[Working data Boundary: Start]

(** The new bytes of a buffer: nobody else sees them. *)
Definition private_start (n : Z) (b : Buffer) (bs : list Buffer) : Prop :=
  forall c, c ∈ bs -> m_data c = m_data b -> m_start b + n <= m_start c.
Definition private_end (n : Z) (b : Buffer) (bs : list Buffer) : Prop :=
  forall c, c ∈ bs -> m_data c = m_data b -> phys_end c <= phys_end b - n.

Lemma track_max_window b : same_window (track_max b) b.
Proof. done. Qed.

(** The shared part of the two proofs when the buffer stays on its block: only the dirty bounds of
    the block change. *)
Lemma dirty_update_ok m bs b b' z d z' s e :
  inv m (b :: bs) -> m_heap m !! m_data b = Some d -> buf_ok z d b -> m_data b' = m_data b ->
  buf_ok z' (set_dirty s e d) b' ->
  (forall c, c ∈ bs -> m_data c = m_data b -> buf_ok z' (set_dirty s e d) c) ->
  let m' := set_heap (<[m_data b := set_dirty s e d]> (m_heap m)) m in
  inv m' (b' :: bs) /\ same_bytes bs m m'.
Proof.
  intros [Hh Hb] Hd Hok Hbb' Hok' Hc m'. destruct (hi_block _ _ Hh _ _ Hd) as [_ Hbl].
  split; [split|].
  - rewrite fmap_cons, Hbb'. subst m'. rewrite fmap_cons in Hh. eapply heap_inv_update; try done.
    by destruct Hbl.
  - apply bufs_ok_cons. split.
    + exists z', (set_dirty s e d). rewrite Hbb'. subst m'. simpl. rewrite lookup_insert_eq. done.
    + apply bufs_ok_cons in Hb as [_ Hb]. intros p. destruct (decide (p = m_data b)) as [->|Hne].
      * exists z'. intros c Hin Hcb. exists (set_dirty s e d). subst m'. simpl.
        rewrite lookup_insert_eq. auto.
      * destruct (Hb p) as [zp Hzp]. exists zp. intros c Hin Hcp. subst m'. simpl.
        rewrite lookup_insert_ne by done. by apply Hzp.
  - intros c Hin. unfold content. subst m'. simpl.
    destruct (decide (m_data c = m_data b)) as [E|E].
    + by rewrite E, lookup_insert_eq, Hd.
    + by rewrite lookup_insert_ne.
Qed.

[Working data Boundary: End]

Extract the lines above, from the first one through the one containing "Proof. done. Qed.", and return only those, unchanged.

(** The new bytes of a buffer: nobody else sees them. *)
Definition private_start (n : Z) (b : Buffer) (bs : list Buffer) : Prop :=
  forall c, c ∈ bs -> m_data c = m_data b -> m_start b + n <= m_start c.
Definition private_end (n : Z) (b : Buffer) (bs : list Buffer) : Prop :=
  forall c, c ∈ bs -> m_data c = m_data b -> phys_end c <= phys_end b - n.

Lemma track_max_window b : same_window (track_max b) b.
Proof. done. Qed.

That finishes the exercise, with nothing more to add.